(** The loop over two pairs. *)
Lemma accounts_run_two l1 p1 l2 p2 b1 b2 (s : Self) (w : W) :
  let r1 := process_account DELAY_BETWEEN_ATTEMPTS l1 p1 s w in
  let d := account_pause 1 2 (out_self r1) (out_world r1) in
  let r2 := process_account DELAY_BETWEEN_ATTEMPTS l2 p2 (out_self d) (out_world d) in
  credentials_list s = [(l1, p1); (l2, p2)] ->
  res r1 = Ok b1 -> res r2 = Ok b2 ->
  accounts_run DELAY_BETWEEN_ATTEMPTS s w
  = mkOut (Ok tt) (out_self r2) (out_world r2)
      ([EvLog INFO (ProcessingAccount 1 2 l1)] ++ trace r1 ++ trace d
       ++ [EvLog INFO (ProcessingAccount 2 2 l2)] ++ trace r2
       ++ [EvLog INFO (ProcessCompleted (Nat.b2n b1 + Nat.b2n b2) 2)]).
Proof.
  intros r1 d r2 Hc H1 H2. unfold accounts_run.
  erewrite bind_ok by reflexivity. rewrite prepend_nil. cbv beta zeta.
  rewrite Hc. cbn [length accounts_loop].
  erewrite bind_ok.
  2:{ erewrite bind_ok by (apply account_turn_run; exact H1).
      fold r1 d. cbv beta.
      erewrite bind_ok.
      2:{ apply account_turn_run. exact H2. }
      fold r2. rewrite account_pause_run. cbn [Nat.ltb Nat.leb out_self out_world trace].
      unfold ret. rewrite !prepend_out. reflexivity. }
  unfold log, emit. rewrite prepend_out.
  rewrite !app_nil_r, <- !app_assoc. cbn [app].
  now destruct b1, b2.
Qed.

(** C8 (amended): over two credential pairs of which the first run of
    [process_account] returns [True] and the second [False], the call
    returns normally and logs a success count of 1 out of 2 after the two
    accounts; the [finally] clause then calls [quit] once, on the driver the
    object holds at that time, and these are the last events of the run.
    That call is the only [quit] of the whole run when neither the first
    [init_driver] nor the work on the two accounts had to replace the
    browser.  The [finally] clause runs after any body, whether the body
    returned or raised, and nothing is raised past it. *)
Theorem process_all_accounts_teardown l1 p1 l2 p2 (s : Self) (w : W) :
  let i := init_driver s w in
  let r1 := process_account DELAY_BETWEEN_ATTEMPTS l1 p1 (out_self i) (out_world i) in
  let d := account_pause 1 2 (out_self r1) (out_world r1) in
  let r2 := process_account DELAY_BETWEEN_ATTEMPTS l2 p2 (out_self d) (out_world d) in
  let t := teardown (out_self r2) (out_world r2) in
  let o := process_all_accounts DELAY_BETWEEN_ATTEMPTS s w in
  credentials_list s = [(l1, p1); (l2, p2)] ->
  res i = Ok tt -> res r1 = Ok true -> res r2 = Ok false ->
  res o = Ok tt
  /\ trace o
     = (trace i
        ++ [EvLog INFO (ProcessingAccount 1 2 l1)] ++ trace r1 ++ trace d
        ++ [EvLog INFO (ProcessingAccount 2 2 l2)] ++ trace r2
        ++ [EvLog INFO (ProcessCompleted 1 2)]
        ++ trace t)%list
  /\ (exists h, driver (out_self r2) = Some h /\ quit_calls (trace t) = [h])
  /\ (quit_calls (trace i) = [] -> quit_calls (trace r1) = [] ->
      quit_calls (trace r2) = [] -> closed_once (trace o))
  /\ (forall (body : M W unit) (s' : Self) (w' : W),
        let b := body s' w' in
        res (guarded body s' w') = Ok tt
        /\ trace (guarded body s' w')
           = (trace b
              ++ match res b with
                 | Ok _ => []
                 | Raise e => [EvLog ERROR (FatalError (exn_str e))]
                 end
              ++ trace (teardown (out_self b) (out_world b)))%list).
Proof.
  intros i r1 d r2 t o Hc Hi H1 H2.
  assert (Hci : credentials_list (out_self i) = [(l1, p1); (l2, p2)])
    by (unfold i; now rewrite init_driver_same_credentials).
  assert (Hd : exists h, driver (out_self r2) = Some h).
  { assert (D2 : driver (out_self r2) <> None).
    { apply process_account_keeps_driver.
      unfold d. rewrite (proj2 (proj2 (account_pause_no_quit 1 2 _ _))).
      apply process_account_keeps_driver. now apply init_driver_sets_driver. }
    destruct (driver (out_self r2)) as [h|]; [now exists h | easy]. }
  destruct Hd as (h & Hd).
  assert (Ht : quit_calls (trace t) = [h]) by now apply teardown_quits_once.
  assert (Hrun :
    o = mkOut (Ok tt) (out_self t) (out_world t)
          (trace i
           ++ [EvLog INFO (ProcessingAccount 1 2 l1)] ++ trace r1 ++ trace d
           ++ [EvLog INFO (ProcessingAccount 2 2 l2)] ++ trace r2
           ++ [EvLog INFO (ProcessCompleted 1 2)]
           ++ trace t)%list).
  { unfold o, process_all_accounts.
    erewrite bind_ok by reflexivity. rewrite prepend_nil. rewrite Hc.
    erewrite bind_ok by (rewrite <- Hi; symmetry; apply out_eta).
    fold i. rewrite guarded_run. cbv zeta.
    rewrite (accounts_run_two l1 p1 l2 p2 true false _ _ Hci H1 H2).
    fold r1 d r2. cbn [res out_self out_world trace Nat.b2n Nat.add].
    fold t. rewrite prepend_out. f_equal.
    rewrite <- ?app_assoc. cbn [app]. rewrite <- ?app_assoc. reflexivity. }
  clearbody o. subst o.
  split; [reflexivity|].
  split; [reflexivity|].
  split; [exists h; split; [exact Hd | exact Ht]|].
  split.
  - intros Qi Q1 Q2. exists h. cbn [trace].
    assert (Qd : quit_calls (trace d) = [])
      by apply (proj1 (account_pause_no_quit 1 2 _ _)).
    clearbody t r2 d r1 i.
    rewrite !quit_calls_app, Qi, Q1, Q2, Qd, Ht. reflexivity.
  - intros body s' w' b. rewrite guarded_run. cbv zeta.
    split; reflexivity.
Qed.
(** * ynabctl: a shallow embedding of the REST client, the command layer
      and the renderer, with the properties of the specification.

    Layout of the development:
    - [Json]    the part of Go's encoding/json the client relies on
                (syntax check, decoding into typed values);
    - [GoTime]  the part of Go's time.Format the commands rely on;
    - [Client]  internal/client: types, doRequest, the typed operations
                and the currency conversion;
    - [Output]  internal/output: the renderer;
    - [Cmd]     cmd: flag state, set-up step and the sub-commands;
    - the theorems. *)

From Stdlib Require Import List String Ascii ZArith NArith Bool Lia Floats.
Import ListNotations.

#[local] Set Warnings "-register-all,-inexact-float".

Local Open Scope string_scope.
Local Open Scope Z_scope.

(** ** Option monad notation, used by the parsers and decoders. *)

Definition obind {A B : Type} (o : option A) (k : A -> option B) : option B :=
  match o with
  | Some a => k a
  | None => None
  end.

Notation "x <-? c ;; k" := (obind c (fun x => k))
  (at level 61, c at next level, right associativity).
Notation "' pat <-? c ;; k" := (obind c (fun x => match x with pat => k end))
  (at level 61, pat pattern, c at next level, right associativity).

Fixpoint omapM {A B : Type} (f : A -> option B) (l : list A) : option (list B) :=
  match l with
  | [] => Some []
  | a :: l' => b <-? f a ;; bs <-? omapM f l' ;; Some (b :: bs)
  end.

(* ================================================================== *)
(** ** encoding/json, as far as the client uses it *)
(* ================================================================== *)

Module Json.

(** A JSON document.  Numbers keep their literal: whether a number fits
    an int64 is decided when it is decoded, as the library does. *)
Inductive json : Type :=
| JNull
| JBool (b : bool)
| JNum (lit : string)
| JStr (s : string)
| JArr (elems : list json)
| JObj (members : list (string * json)).

(** *** Scanner *)

Definition code (c : ascii) : N := N_of_ascii c.

Definition isSpace (c : ascii) : bool :=
  (code c =? 32)%N || (code c =? 9)%N || (code c =? 10)%N || (code c =? 13)%N.

Definition isDigit (c : ascii) : bool :=
  (48 <=? code c)%N && (code c <=? 57)%N.

Fixpoint skipSpace (s : string) : string :=
  match s with
  | String c r => if isSpace c then skipSpace r else s
  | EmptyString => EmptyString
  end.

(** Longest prefix of digits, and what follows it. *)
Fixpoint spanDigits (s : string) : string * string :=
  match s with
  | String c r =>
      if isDigit c then let (ds, r') := spanDigits r in (String c ds, r')
      else (EmptyString, s)
  | EmptyString => (EmptyString, EmptyString)
  end.

Definition nonEmptyDigits (s : string) : option (string * string) :=
  match spanDigits s with
  | (EmptyString, _) => None
  | p => Some p
  end.

(** number = [ "-" ] int [ "." digits ] [ ("e"|"E") [ "+"|"-" ] digits ],
    where int is "0" or a digit 1-9 followed by digits. *)
Definition scanNumber (s : string) : option (string * string) :=
  let (sign, s1) := match s with
                    | String "-"%char r => ("-", r)
                    | _ => ("", s)
                    end in
  '(ip, s2) <-? match s1 with
                | String "0"%char r => Some ("0", r)
                | _ => nonEmptyDigits s1
                end ;;
  '(fp, s3) <-? match s2 with
                | String "."%char r =>
                    '(ds, r') <-? nonEmptyDigits r ;; Some ("." ++ ds, r')
                | _ => Some ("", s2)
                end ;;
  '(ep, s4) <-? match s3 with
                | String e r =>
                    if ((code e =? 101) || (code e =? 69))%N then
                      let (sg, r1) := match r with
                                      | String "+"%char r1 => ("+", r1)
                                      | String "-"%char r1 => ("-", r1)
                                      | _ => ("", r)
                                      end in
                      '(ds, r') <-? nonEmptyDigits r1 ;;
                      Some (String e (sg ++ ds), r')
                    else Some ("", s3)
                | EmptyString => Some ("", s3)
                end ;;
  Some (sign ++ ip ++ fp ++ ep, s4).

Definition hexVal (c : ascii) : option N :=
  let n := code c in
  if isDigit c then Some (n - 48)%N
  else if ((97 <=? n) && (n <=? 102))%N then Some (n - 87)%N
  else if ((65 <=? n) && (n <=? 70))%N then Some (n - 55)%N
  else None.

Definition hex4 (a b c d : ascii) : option N :=
  x1 <-? hexVal a ;; x2 <-? hexVal b ;; x3 <-? hexVal c ;; x4 <-? hexVal d ;;
  Some (((x1 * 16 + x2) * 16 + x3) * 16 + x4)%N.

Definition byte (n : N) : ascii := ascii_of_N n.

(** utf8.EncodeRune. *)
Definition encodeRune (r : N) : string :=
  (if r <? 128 then String (byte r) ""
   else if r <? 2048 then
     String (byte (192 + r / 64)) (String (byte (128 + r mod 64)) "")
   else if r <? 65536 then
     String (byte (224 + r / 4096))
       (String (byte (128 + (r / 64) mod 64)) (String (byte (128 + r mod 64)) ""))
   else
     String (byte (240 + r / 262144))
       (String (byte (128 + (r / 4096) mod 64))
          (String (byte (128 + (r / 64) mod 64))
             (String (byte (128 + r mod 64)) ""))))%N.

Definition replacementChar : N := 65533.
Definition isSurrogate (r : N) : bool := ((55296 <=? r) && (r <? 57344))%N.

(** The low half of a surrogate pair written as a second \u escape. *)
Definition lowSurrogate (s : string) : option (N * string) :=
  match s with
  | String "\"%char (String "u"%char (String a (String b (String c (String d r))))) =>
      lo <-? hex4 a b c d ;;
      if ((56320 <=? lo) && (lo <? 57344))%N then Some (lo, r) else None
  | _ => None
  end.

(** Body of a string literal, the opening quote already read: the
    decoded text and what follows the closing quote.  Bytes from 0x80 on
    are kept as they are (the library replaces ill-formed UTF-8 by
    U+FFFD, which changes the text of a value, never whether it
    decodes). *)
Fixpoint scanString (fuel : nat) (s : string) : option (string * string) :=
  match fuel with
  | O => None
  | S fuel' =>
      match s with
      | EmptyString => None
      | String c r =>
          if (code c =? 34)%N then Some ("", r)
          else if (code c =? 92)%N then
            match r with
            | EmptyString => None
            | String e r1 =>
                let plain (x : N) :=
                  '(t, r') <-? scanString fuel' r1 ;; Some (String (byte x) t, r') in
                if (code e =? 34)%N then plain 34%N
                else if (code e =? 92)%N then plain 92%N
                else if (code e =? 47)%N then plain 47%N
                else if (code e =? 98)%N then plain 8%N
                else if (code e =? 102)%N then plain 12%N
                else if (code e =? 110)%N then plain 10%N
                else if (code e =? 114)%N then plain 13%N
                else if (code e =? 116)%N then plain 9%N
                else if (code e =? 117)%N then
                  match r1 with
                  | String a (String b (String c' (String d r2))) =>
                      u <-? hex4 a b c' d ;;
                      if isSurrogate u then
                        match (if (u <? 56320)%N then lowSurrogate r2 else None) with
                        | Some (lo, r3) =>
                            '(t, r') <-? scanString fuel' r3 ;;
                            Some (encodeRune (65536 + (u - 55296) * 1024 + (lo - 56320))%N ++ t, r')
                        | None =>
                            '(t, r') <-? scanString fuel' r2 ;;
                            Some (encodeRune replacementChar ++ t, r')
                        end
                      else
                        '(t, r') <-? scanString fuel' r2 ;;
                        Some (encodeRune u ++ t, r')
                  | _ => None
                  end
                else None
            end
          else if (code c <? 32)%N then None
          else '(t, r') <-? scanString fuel' r ;; Some (String c t, r')
      end
  end.

Definition expect (lit : string) (v : json) (s : string) : option (json * string) :=
  if prefix lit s then Some (v, substring (length lit) (length s - length lit) s)
  else None.

(** One value, with leading white space; then what follows it. *)
Fixpoint parseValue (fuel : nat) (s : string) : option (json * string) :=
  match fuel with
  | O => None
  | S f =>
      match skipSpace s with
      | EmptyString => None
      | String c r =>
          if (code c =? 123)%N then          (* object *)
            match skipSpace r with
            | String "}"%char r' => Some (JObj [], r')
            | r0 =>
                (fix members (g : nat) (t : string) (acc : list (string * json))
                   : option (json * string) :=
                   match g with
                   | O => None
                   | S g' =>
                       match skipSpace t with
                       | String q t1 =>
                           if (code q =? 34)%N then
                             '(k, t2) <-? scanString (S (length t1)) t1 ;;
                             match skipSpace t2 with
                             | String ":"%char t3 =>
                                 '(v, t4) <-? parseValue f t3 ;;
                                 match skipSpace t4 with
                                 | String ","%char t5 => members g' t5 (acc ++ [(k, v)])%list
                                 | String "}"%char t5 => Some (JObj (acc ++ [(k, v)])%list, t5)
                                 | _ => None
                                 end
                             | _ => None
                             end
                           else None
                       | EmptyString => None
                       end
                   end) f r0 []
            end
          else if (code c =? 91)%N then      (* array *)
            match skipSpace r with
            | String "]"%char r' => Some (JArr [], r')
            | r0 =>
                (fix elements (g : nat) (t : string) (acc : list json)
                   : option (json * string) :=
                   match g with
                   | O => None
                   | S g' =>
                       '(v, t1) <-? parseValue f t ;;
                       match skipSpace t1 with
                       | String ","%char t2 => elements g' t2 (acc ++ [v])%list
                       | String "]"%char t2 => Some (JArr (acc ++ [v])%list, t2)
                       | _ => None
                       end
                   end) f r0 []
            end
          else if (code c =? 34)%N then      (* string *)
            '(t, r') <-? scanString (S (length r)) r ;; Some (JStr t, r')
          else if (code c =? 116)%N then expect "rue" (JBool true) r
          else if (code c =? 102)%N then expect "alse" (JBool false) r
          else if (code c =? 110)%N then expect "ull" JNull r
          else
            '(lit, r') <-? scanNumber (String c r) ;; Some (JNum lit, r')
      end
  end.

(** The whole input is one value between optional white space; [None] is
    the library's SyntaxError.  (The library also refuses documents
    nested deeper than 10000 levels, which is left out.) *)
Definition parse (s : string) : option json :=
  '(v, r) <-? parseValue (S (length s)) s ;;
  match skipSpace r with
  | EmptyString => Some v
  | _ => None
  end.

(** *** Decoding into typed values

    [json.Unmarshal(body, &v)] first checks the syntax of the whole body
    and then stores the document into [v].  A [decoder T] stores a
    document into an existing value of type [T]; [None] is the library's
    UnmarshalTypeError.  (The library goes on after a type error and
    reports the first one at the end; every caller in the client drops
    the value when an error is reported, so stopping at the first one
    gives the same outcome.)  JSON null leaves strings, numbers, booleans
    and structs as they are and resets pointers, slices and maps. *)

Definition decoder (T : Type) : Type := json -> T -> option T.

Definition decString : decoder string := fun j cur =>
  match j with
  | JNull => Some cur
  | JStr s => Some s
  | _ => None
  end.

Definition decBool : decoder bool := fun j cur =>
  match j with
  | JNull => Some cur
  | JBool b => Some b
  | _ => None
  end.
(** * Sound localization with HRTFs (Goodman & Brette 2010, Fig. 12A)

    A shallow embedding of [hearing/Fig12A_Goodman_Brette_2010.py] and of the
    library calls (numpy, brian, brian.hears) the script is made of, with the
    properties of its decoder, its channel plumbing, its cochlear
    nonlinearity and its wiring loop.

    Conventions.
    - A Python exception is [None]; a call that returns is [Some].
    - Integer arrays (spike counts) are lists of [Z]; the arithmetic numpy
      does on them is that of 64-bit integers and wraps around ([wrap64]).
    - The simulation itself (line 71: noise-driven neurons in continuous
      time) is not modelled: the spike counts it leaves in the counter are
      an arbitrary vector of integers.
    - A float64 score is a [score]: one of the IEEE special values, or a
      finite value, kept as the rational number it is.  Every float64
      operation of the decoder (the conversion of a count, the division,
      the product with 100) is the exact operation followed by
      [b64_round], the rounding to the nearest number with a 53-bit
      significand, ties to even.  Its operands are 64-bit integers and
      their quotients, far inside the exponent range of float64, so the
      exponent is left unbounded.  [fdiv_is_binary64_division] checks the
      division against the binary64 division of the Standard Library.
    - The cochlear nonlinearity is stated on real numbers, with nan and
      infinity as the two other outcomes of a power.
    - Audio samples of the linear filter stages are kept abstract: the
      channel plumbing does not depend on the arithmetic of a convolution. *)

From Stdlib Require Import ZArith QArith Qround Qabs Qpower Lqa.
From Stdlib Require Import Reals Lra Lia List SpecFloat.
From stdpp Require Import base option list gmap.

Open Scope nat_scope.

(** ** numpy *)

(** An [ndarray] of integers: the flat buffer in C order and the shape. *)
Record ndarray := mk_ndarray { data : list Z; shape : list nat }.

(** [numpy.ndarray.size] of a shape: the product of its dimensions. *)
Definition shape_size (s : list nat) : nat := foldr Nat.mul 1 s.

(** A one-dimensional array, as [SpikeCounter.count] is created. *)
Definition array1d (l : list Z) : ndarray := mk_ndarray l [length l].

(** [a.shape = s]: reshapes in place, raises [ValueError] when the total
    size changes.  The buffer is shared, only the shape is replaced. *)
Definition set_shape (a : ndarray) (s : list nat) : option ndarray :=
  if decide (shape_size s = length (data a)) then Some (mk_ndarray (data a) s)
  else None.

(** [a[i, j]] of a two-dimensional C-contiguous array with [c] columns. *)
Definition get2 (a : ndarray) (c i j : nat) : Z := nth (i * c + j) (data a) 0%Z.

(** The 64-bit integer that the two's complement arithmetic of an integer
    array leaves in place of [z]. *)
Definition wrap64 (z : Z) : Z := ((z + 2 ^ 63) mod 2 ^ 64 - 2 ^ 63)%Z.

(** [sum(a, axis=1)] of a two-dimensional array: one sum per row, added up
    in the array's own 64-bit integers; raises for an array that has no
    axis 1 (and is not modelled above rank 2). *)
Definition sum_axis1 (a : ndarray) : option (list Z) :=
  match shape a with
  | [r; c] =>
      Some (map (fun i =>
                   foldl (fun acc j => wrap64 (acc + get2 a c i j)) 0%Z (seq 0 c))
                (seq 0 r))
  | _ => None
  end.

(** [amax] of a one-dimensional integer array; [ValueError] when empty. *)
Definition amax (l : list Z) : option Z :=
  match l with
  | [] => None
  | x :: rest => Some (foldl Z.max x rest)
  end.
(** The rest of a parked call, once the awaited promises have settled. *)
Definition handleSubscribe_resume (p : Suspended) : M World unit :=
  let client := s_client p in
  let channelName := s_channelName p in
  match authorize (s_definition p) with
  | None => ret ()
  | Some auth =>
      proceed <-
        try_catch
          (ctx <- await (ctxReady client) ;;
           log (EvAuthorize (pattern (s_definition p)) ctx (s_params p)) ;;;
           allowed <- await (auth ctx (s_params p)) ;;
           if negb allowed
           then ws_send (ws client) (SubErr channelName "unauthorized") ;;;
                ret false
           else ret true)
          (ws_send (ws client) (SubErr channelName "authorization failed") ;;;
           ret false) ;;
      if negb proceed then ret () else
      update_client client
        (λ c, with_client_channels (JsSet.add channelName (channels c)) c) ;;;
      modify_hub (λ h, with_subscribers
        (<[channelName :=
             JsSet.add (clientId client)
               (default [] (_subscribers h !! channelName))]>
           (_subscribers h)) h) ;;;
      ws_send (ws client) (SubOk channelName)
  end.

(** [message(ws, raw)] for a [sub] frame, up to the first [await]. *)
Definition message_start (s : ServerWebSocket) (channelName : string)
    : M World (option Suspended) :=
  try_catch
    (h <- get_hub ;;
     match _wsToClient h !! ws_id s with
     | None => ret None
     | Some clientId =>
         if falsy clientId then ret None else
         match _clients h !! clientId with
         | None => ret None
         | Some client => handleSubscribe_start client channelName
         end
     end)
    (ret None).

(** The rest of that call of [message]; its [catch] still applies. *)
Definition message_resume (p : Suspended) : M World unit :=
  try_catch (handleSubscribe_resume p) (ret ()).

(** Events of a run in which a [sub] may stay parked while other events
    are handled: an event handled to completion, a [sub] frame handled up
    to its [await], and the settling of the oldest parked call. *)
Inductive AsyncOp :=
| Whole (op : Op)
| SubArrives (s : ServerWebSocket) (channelName : string)
| Settles.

### Exercise objective
All that is wanted is the stretch of lines above from the one containing "([EvLog INFO (ProcessingAccount" through the one containing "let i := init_driver s w in", duplicated exactly.

### Exercise answer
      ([EvLog INFO (ProcessingAccount 1 2 l1)] ++ trace r1 ++ trace d
       ++ [EvLog INFO (ProcessingAccount 2 2 l2)] ++ trace r2
       ++ [EvLog INFO (ProcessCompleted (Nat.b2n b1 + Nat.b2n b2) 2)]).
Proof.
  intros r1 d r2 Hc H1 H2. unfold accounts_run.
  erewrite bind_ok by reflexivity. rewrite prepend_nil. cbv beta zeta.
  rewrite Hc. cbn [length accounts_loop].
  erewrite bind_ok.
  2:{ erewrite bind_ok by (apply account_turn_run; exact H1).
      fold r1 d. cbv beta.
      erewrite bind_ok.
      2:{ apply account_turn_run. exact H2. }
      fold r2. rewrite account_pause_run. cbn [Nat.ltb Nat.leb out_self out_world trace].
      unfold ret. rewrite !prepend_out. reflexivity. }
  unfold log, emit. rewrite prepend_out.
  rewrite !app_nil_r, <- !app_assoc. cbn [app].
  now destruct b1, b2.
Qed.

(** C8 (amended): over two credential pairs of which the first run of
    [process_account] returns [True] and the second [False], the call
    returns normally and logs a success count of 1 out of 2 after the two
    accounts; the [finally] clause then calls [quit] once, on the driver the
    object holds at that time, and these are the last events of the run.
    That call is the only [quit] of the whole run when neither the first
    [init_driver] nor the work on the two accounts had to replace the
    browser.  The [finally] clause runs after any body, whether the body
    returned or raised, and nothing is raised past it. *)
Theorem process_all_accounts_teardown l1 p1 l2 p2 (s : Self) (w : W) :
  let i := init_driver s w in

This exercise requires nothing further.